Just as Antonakos's other neon installations take on different qualities from the changing effects of light and space, Time Boxes 2000 is about the actuation of the work of art in the surround of time. When the project was inaugurated in 1974, its departure from a concurrent mode of conceptual art, the earthworks movement, could not have been more pronounced. Both forms of conceptual work take on the way changing conditions act upon the art object. But whereas earthworks make a cult of entropy and the dissipation of the art object through time, Antonakos's time capsules are instead about the accumulation of the art object's presence.

During the ceremony, Antonakos described his relationship to the boxes, his growing sense of "the need not to know." As he prepared to open them, he explained that "we gain something, but we lose the wonder and anticipation." Time Boxes 2000 is really meant for an audience familiar with the vocabulary of each respective artist, making the contents of each box, when it was finally pried open, not such a surprise after all.

Ryman had signed a glass artist's palette, complete with dried patches of mixed paint, and wrapped it in the linen he used to stretch his canvases. LeWitt enclosed a tiny white cube, in which was a scrap of paper with ambiguous instructions: "a line, not straight, corner to corner." Artschwager created within the frame of steel a wooden box that opened onto ever smaller boxes. Buren avoided the responsibility of prediction altogether and had given his box to a friend to fill. Inside, the other artist had lined the box with Buren's signature red-and-white stripes. It became clear at the unveiling of Time Boxes 2000 that such a high level of anticipation was difficult to meet.

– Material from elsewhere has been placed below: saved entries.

(** The sections that only the pass over the base directory fills. *)
Lemma GenerateKitfile_frame (env : Env) (packageOpt : option Package)
  (ds : list DirEntry) (k : KitFile) :
  ReadBaseDir env = Some ds ->
  GenerateKitfile env packageOpt = Ok k ->
  KitFile_Docs k = passDocs env ds /\
  KitFile_ManifestVersion k = "1.0.0" /\
  Package_Name (KitFile_Package k)
    = Package_Name (suppliedPackage packageOpt) /\
  Package_Description (KitFile_Package k)
    = Package_Description (suppliedPackage packageOpt) /\
  (Package_License (KitFile_Package k)
     = Package_License (suppliedPackage packageOpt) \/
   Package_License (KitFile_Package k) = passLicense env ds "").
Proof.
  intros Hr Hg; unfold GenerateKitfile in Hg; rewrite Hr in Hg.
  rewrite rootPass_init in Hg; unfold assembleModel in Hg; simpl in Hg.
  match type of Hg with
  | match ?a with _ => _ end = _ => destruct a as [k1|e] eqn:Ha
  end; [|discriminate].
  injection Hg as <-.
  destruct (attachLicense_frame
              (addCodeLayers k1 (catchallFlag env ds) (unprocessedOf env ds))
              (passLicense env ds "")) as (-> & -> & -> & -> & Hl).
  destruct (addCodeLayers_frame k1 (catchallFlag env ds)
              (unprocessedOf env ds)) as (-> & -> & Hp).
  rewrite Hp in Hl.
  assert (Hk1 : KitFile_Docs k1 = passDocs env ds /\
                KitFile_ManifestVersion k1 = "1.0.0" /\
                KitFile_Package k1 = suppliedPackage packageOpt).
  { destruct (modelCandidates env ds) as [|c cs].
    - injection Ha as <-; repeat split.
    - match type of Ha with
      | match ?a with _ => _ end = _ => destruct a as [k0'|e] eqn:Hm
      end; [|discriminate].
      injection Ha as <-.
      destruct (@addModelToKitfile_ok_shape env _ k0' (c :: cs) Hm)
        as (m & -> & _); [discriminate|].
      unfold appendModelParts; simpl; repeat split. }
  destruct Hk1 as (-> & -> & Hpk); rewrite Hp, Hpk in *.
  repeat split; assumption.
Qed.

(** X6. In the manifest of a successful generation with at least one
    model candidate, distinct candidates and sizes that are not
    negative, every model candidate and every pending top-level metadata
    file appears exactly once: the Model path followed by the paths of
    its parts is a rearrangement of the candidates followed by the
    pending metadata files. *)
Theorem model_section_keeps_every_candidate (env : Env)
  (packageOpt : option Package) (ds : list DirEntry) (k : KitFile) :
  ReadBaseDir env = Some ds ->
  GenerateKitfile env packageOpt = Ok k ->
  modelCandidates env ds <> [] ->
  NoDup (modelCandidates env ds) ->
  (forall p s, In p (modelCandidates env ds) ->
               StatSize env p = Some s -> (0 <= s)%Z) ->
  exists m,
    KitFile_Model k = Some m /\
    Permutation
      (Model_Path m :: map ModelPart_Path (Model_Parts m))
      (modelCandidates env ds ++ pendingMetadata env ds).
Proof.
  intros Hr Hg Hne Hnd Hpos.
  destruct (@GenerateKitfile_shape env packageOpt ds k Hr Hg)
    as (k2 & -> & _ & _ & _ & Hsome).
  destruct (Hsome Hne) as (m1 & Ha & _ & Hm & _).
  destruct (@addModelToKitfile_perm env _ _ _ Hne Hnd Hpos Ha)
    as (m' & Heq & _ & Hperm).
  assert (m' = m1) as ->.
  { apply (f_equal KitFile_Model) in Heq; simpl in Heq; congruence. }
  pose proof (attachLicense_Model k2 (passLicense env ds "")) as Hmodel.
  rewrite Hm in Hmodel; destruct Hmodel as (m & Hk & Hpath & _ & Hparts).
  exists m; split; [exact Hk|].
  rewrite Hpath, Hparts; simpl.
  rewrite map_app, ModelPart_paths.
  apply (Permutation_app_tail (pendingMetadata env ds)) in Hperm.
  exact Hperm.
Qed.

(** X7. The Docs section of a generated manifest is exactly what the
    pass over the base directory collected, in encounter order; model
    assembly, the catch-all and the license leave it alone.  Every
    top-level readme file is listed with the description "Readme file"
    and every license file with "License file"; every entry has the
    name of an entry of the base directory for path, and its
    description says what kind of entry that is. *)
Theorem docs_section_of_manifest (env : Env) (packageOpt : option Package)
  (ds : list DirEntry) (k : KitFile) :
  ReadBaseDir env = Some ds ->
  GenerateKitfile env packageOpt = Ok k ->
  KitFile_Docs k = passDocs env ds /\
  (forall d, In d ds -> rootKindOf env d = readmeFile ->
             In (mkDocs (Name d) "Readme file") (KitFile_Docs k)) /\
  (forall d, In d ds -> rootKindOf env d = licenseFile ->
             In (mkDocs (Name d) "License file") (KitFile_Docs k)) /\
  (forall x, In x (KitFile_Docs k) ->
     exists d,
       In d ds /\ Docs_Path x = Name d /\
       match rootKindOf env d with
       | readmeFile => Docs_Description x = "Readme file"
       | licenseFile => Docs_Description x = "License file"
       | subdirectory => Docs_Description x = ""
       | typedFile t => t = fileTypeDocs /\ Docs_Description x = ""
       | skippedKitfile => False
       end).
Proof.
  intros Hr Hg.
  destruct (@GenerateKitfile_frame env packageOpt ds k Hr Hg) as (-> & _).
  split; [reflexivity|]; unfold passDocs; repeat split.
  - intros d Hd Hk; apply in_flat_map; exists d; split; [assumption|].
    unfold entryDocs; rewrite Hk; now left.
  - intros d Hd Hk; apply in_flat_map; exists d; split; [assumption|].
    unfold entryDocs; rewrite Hk; now left.
  - intros x Hx; apply in_flat_map in Hx; destruct Hx as (d & Hd & Hx).
    exists d; split; [assumption|].
    unfold entryDocs in Hx.
    destruct (rootKindOf env d) as [| | | |t]; try contradiction.
    + destruct (dirManifest_Docs env d) as [E|E]; rewrite E in Hx;
        [contradiction|].
      destruct Hx as [<-|[]]; split; reflexivity.
    + destruct Hx as [<-|[]]; split; reflexivity.
    + destruct Hx as [<-|[]]; split; reflexivity.
    + destruct t; try contradiction.
      destruct Hx as [<-|[]]; repeat split.
Qed.

(** X8. Every generated manifest has manifest version "1.0.0" and the
    name and description of the package that the caller supplied (both
    empty when none was supplied); the license of its package is the
    supplied one or the detected one. *)
Theorem manifest_version_and_package (env : Env)
  (packageOpt : option Package) (ds : list DirEntry) (k : KitFile) :
  ReadBaseDir env = Some ds ->
  GenerateKitfile env packageOpt = Ok k ->
  KitFile_ManifestVersion k = "1.0.0" /\
  match packageOpt with
  | Some p =>
      Package_Name (KitFile_Package k) = Package_Name p /\
      Package_Description (KitFile_Package k) = Package_Description p /\
      (Package_License (KitFile_Package k) = Package_License p \/
       Package_License (KitFile_Package k) = passLicense env ds "")
  | None =>
      Package_Name (KitFile_Package k) = "" /\
      Package_Description (KitFile_Package k) = "" /\
      (Package_License (KitFile_Package k) = "" \/
       Package_License (KitFile_Package k) = passLicense env ds "")
  end.
Proof.
  intros Hr Hg.
  destruct (@GenerateKitfile_frame env packageOpt ds k Hr Hg)
    as (_ & Hv & Hn & Hd & Hl).
  split; [exact Hv|].
  destruct packageOpt as [p|]; simpl in *; repeat split; assumption.
Qed.

(* ================================================================== *)
(** * What the generation reads *)
(* ================================================================== *)

Section Reads.

Lemma rootStep_skipped (env : Env) (st : genState) (d : DirEntry) :
  IsDefaultKitfileName env (Name d) = true -> rootStep env st d = st.
Proof. intros H; unfold rootStep; now rewrite H. Qed.

Lemma rootPass_filter_skipped (env : Env) (ds : list DirEntry) :
  forall st,
    rootPass env (filter (notKitfile env) ds) st = rootPass env ds st.
Proof.
  unfold rootPass, notKitfile; induction ds as [|d ds IH]; intros st; simpl.
  - reflexivity.
  - destruct (IsDefaultKitfileName env (Name d)) eqn:E; simpl.
    + now rewrite (rootStep_skipped env st d E).
    + apply IH.
Qed.

Lemma rootPass_withBaseDir (env : Env) (l ds : list DirEntry) :
  forall st, rootPass (withBaseDir env l) ds st = rootPass env ds st.
Proof.
  unfold rootPass; induction ds as [|d ds IH]; intros st; simpl.
  - reflexivity.
  - rewrite IH; reflexivity.
Qed.

Lemma statLoop_ext (env env' : Env) (paths : list string) :
  (forall p, In p paths -> StatSize env p = StatSize env' p) ->
  forall acc, statLoop env paths acc = statLoop env' paths acc.
Proof.
  induction paths as [|p ps IH]; intros H [[lf ls] avg]; simpl.
  - reflexivity.
  - rewrite <- (H p) by now left.
    destruct (StatSize env p) as [size|]; [|reflexivity].
    destruct (ls <? size)%Z; apply IH; intros q Hq; apply H; now right.
Qed.

Lemma addModelToKitfile_ext (env env' : Env) (k : KitFile)
  (paths : list string) :
  (2 <= List.length paths ->
   forall p, In p paths -> StatSize env p = StatSize env' p) ->
  addModelToKitfile env k paths = addModelToKitfile env' k paths.
Proof.
  intros H; destruct paths as [|p1 [|p2 rest]]; try reflexivity.
  unfold addModelToKitfile.
  rewrite (@statLoop_ext env env' (p1 :: p2 :: rest)); [reflexivity|].
  apply H; simpl; lia.
Qed.
Lemma propagating_bind {A B : Type} (p : Prog A) (f : A -> Prog B) :
  propagating p -> (forall a, propagating (f a)) -> propagating (bind p f).
Proof.
  intros Hp Hf.
  induction p as [a | e | t c k IH | t c k IH]; simpl in *; [done | done | |].
  - destruct Hp as [Hc Hk]. split; [done |]. intros x. by apply IH.
  - destruct Hp as (fl & Hc & Hok & Hex). exists fl. split; [done |]. split.
    + intros x. by apply IH.
    + intros e. specialize (Hex e).
      destruct (k (Raise e)) as [| | t' c' k' |]; try done.
      destruct Hex as [Hc' Hk']. simpl. split; [done |].
      intros x. by rewrite Hk'.
Qed.

Lemma propagating_for_in {X St : Type} (l : list X) (body : X -> St -> Prog St) (st : St) :
  (forall x s, propagating (body x s)) -> propagating (for_in l body st).
Proof.
  intros Hbody. revert st. induction l as [| x l IH]; intros st; [done |].
  rewrite for_in_cons. by apply propagating_bind.
Qed.

Arguments propagating : simpl never.

Ltac cells_norm :=
  unfold concentration_cell, print_constraints_cell, settings_cell, ase_db_cell,
    view_clusters_cell, initial_pool_cell, random_structures_cell,
    calculation_cell, calculation_loop, calculation_body, evaluation_cell,
    probe_structures_cell, gs_random_cell, templates_cell, gs_templates_cell,
    stable_phases_cell, minimum_energy_cell, minimum_energy_names,
    minimum_energy_block, energy_per_atom_body, view_image_body,
    getattr, energy_of, truediv, getitem, load_eci, reraise, call, discard;
  simpl; unfold Prog_bind.

Ltac propagate :=
  repeat first
    [ match goal with
      | |- propagating (Ret _) => exact I
      | |- propagating (Throw _) => exact I
      | |- propagating (Call _ _) => split; [reflexivity | intros ?]
      | |- propagating (Try _ _) =>
          eexists; split; [reflexivity |];
          split; [intros ? | intros ?; split; [reflexivity | intros ?; reflexivity]]
      | |- propagating (for_in _ _ _) => apply propagating_for_in; intros ? ?
      | |- propagating (bind _ _) => apply propagating_bind; [| intros ?]
      | |- propagating (match ?x with _ => _ end) => destruct x
      | |- propagating (mret _) => exact I
      | |- propagating (_ ≫= _) => apply propagating_bind; [| intros ?]
      end
    | progress cells_norm ].

Lemma notebook_propagating : propagating notebook.
Proof. unfold notebook. propagate. Qed.

Lemma cells_propagating conc settings db template_list cell :
  cell ∈ code_cells conc settings db template_list -> propagating cell.
Proof.
  unfold code_cells, plumbing_cells. simpl. intros Hin.
  repeat (apply elem_of_cons in Hin as [-> | Hin]; [propagate |]).
  by apply elem_of_nil in Hin.
Qed.

Lemma closes_returned {W A : Type} (h : Handler W) (p : Prog A) (w : W) :
  closes_quietly h ->
  forall c f, c ∈ trace h p w -> closed_file (ent_call c) = Some f -> raised c = None.
Proof.
  intros Hq c f Hin Hf. destruct (trace_results h p w c Hin) as [w0 Hr].
  unfold raised. rewrite Hr. destruct c as [t c r wc]. simpl in *.
  destruct c; try done. by rewrite (Hq f0 w0).
Qed.

(** C5.  No failure is caught, transformed or recovered from.  In every run
    of the notebook, and of every code cell on its own, against any
    behaviour of the libraries, a call that raises is the last call made and
    the exception it raised is the outcome, unchanged; the one call made
    after a failure is the close of the coefficients file by the [with]
    block in which [json.load] raised, after which the exception of
    [json.load] goes on.  So, closing a file being no failure, every
    exception raised in a run is the outcome of the run. *)
Theorem exceptions_propagate :
  forall (W : Type) (h : Handler W) (w : W),
    (unhandled (trace h notebook w) (outcome h notebook w) /\
     (closes_quietly h -> unmodified (trace h notebook w) (outcome h notebook w))) /\
    forall conc settings db template_list cell,
      cell ∈ code_cells conc settings db template_list ->
      unhandled (trace h cell w) (outcome h cell w) /\
      (closes_quietly h -> unmodified (trace h cell w) (outcome h cell w)).
Proof.
  intros W h w.
  assert (H : forall p : Prog unit, propagating p ->
            unhandled (trace h p w) (outcome h p w) /\
            (closes_quietly h -> unmodified (trace h p w) (outcome h p w))).
  { intros p Hp. pose proof (propagating_run h p w Hp) as Hun.
    split; [done |]. intros Hq.
    apply unhandled_unmodified; [done |]. by apply closes_returned. }
  split; [apply H, notebook_propagating |].
  intros conc settings db template_list cell Hin.
  by eapply H, cells_propagating.
Qed.

(** A program with a handler is not [unhandled]: the property is one of the
    cells, not of every program. *)
Lemma handler_is_seen :
  ~ unhandled (trace Toy.toolkit (Try (Read "no such file") (fun _ => Ret tt)) Toy.world0)
              (outcome Toy.toolkit (Try (Read "no such file") (fun _ => Ret tt)) Toy.world0).
Proof. vm_compute. by intros [_ [=]]. Qed.

Lemma exceptions_propagate_witness :
  let cell := gs_templates_cell (Ref 0) [] in
  closes_quietly Toy.toolkit /\
  cell ∈ code_cells (Ref 0) (Ref 0) (Ref 0) [] /\
  map raised (trace Toy.toolkit cell not_json)
    = [None; None; Some (LibraryError "JSONDecodeError"); None] /\
  outcome Toy.toolkit cell not_json = Raise (LibraryError "JSONDecodeError") /\
  unhandled (trace Toy.toolkit cell not_json) (outcome Toy.toolkit cell not_json) /\
  unmodified (trace Toy.toolkit cell not_json) (outcome Toy.toolkit cell not_json).
Proof.
  intros cell.
  assert (Hq : closes_quietly Toy.toolkit) by (by intros f w).
  assert (Hin : cell ∈ code_cells (Ref 0) (Ref 0) (Ref 0) []).
  { unfold code_cells, plumbing_cells. do 15 right. left. }
  split; [exact Hq |]. split; [exact Hin |].
  split; [vm_compute; reflexivity |]. split; [vm_compute; reflexivity |].
  destruct (exceptions_propagate Toy.World Toy.toolkit not_json) as [_ Hcells].
  destruct (Hcells (Ref 0) (Ref 0) (Ref 0) [] cell Hin) as [Hun Hmod].
  split; [exact Hun | exact (Hmod Hq)].
Defined.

What have we expected art to do for us in the last quarter century? On the one hand, the Time Boxes seem utterly a product of the 1990s, in their disregard for salability, in the intimate nature of their intent. The boxes are found objects, but personalized as specific gifts for a specific recipient. On the other hand, the project does have the '80s element of hype, the building-up of an event, the sole purpose of which is to create something tangible out of what began as a private activity. And even in the performative nature of the opening of the boxes, we sense a latent 1970s effect of theatricality. But perhaps this inclusivity of concepts is the very representation of art in time. The millennium, artificial construct that it is, provides nonetheless an opportunity for retrospection. And Time Boxes 2000, as a self-contained survey of some issues in the last 25 years of art, is retro at its best.

Stephen Antonakos: Time Boxes 2000, with Richard Artschwager, Daniel Buren, Sol LeWitt and Robert Ryman is on display through March 12 at the Rose Art Museum on the Brandeis University campus, at 415 South St. in Waltham. You can get there by taking the Fitchburg line of the commuter rail from Porter Square to Brandeis/Roberts. Hours are Tue. through Sun., 12 to 5 p.m., and Thu., 12 to 9 p.m. Admission is free.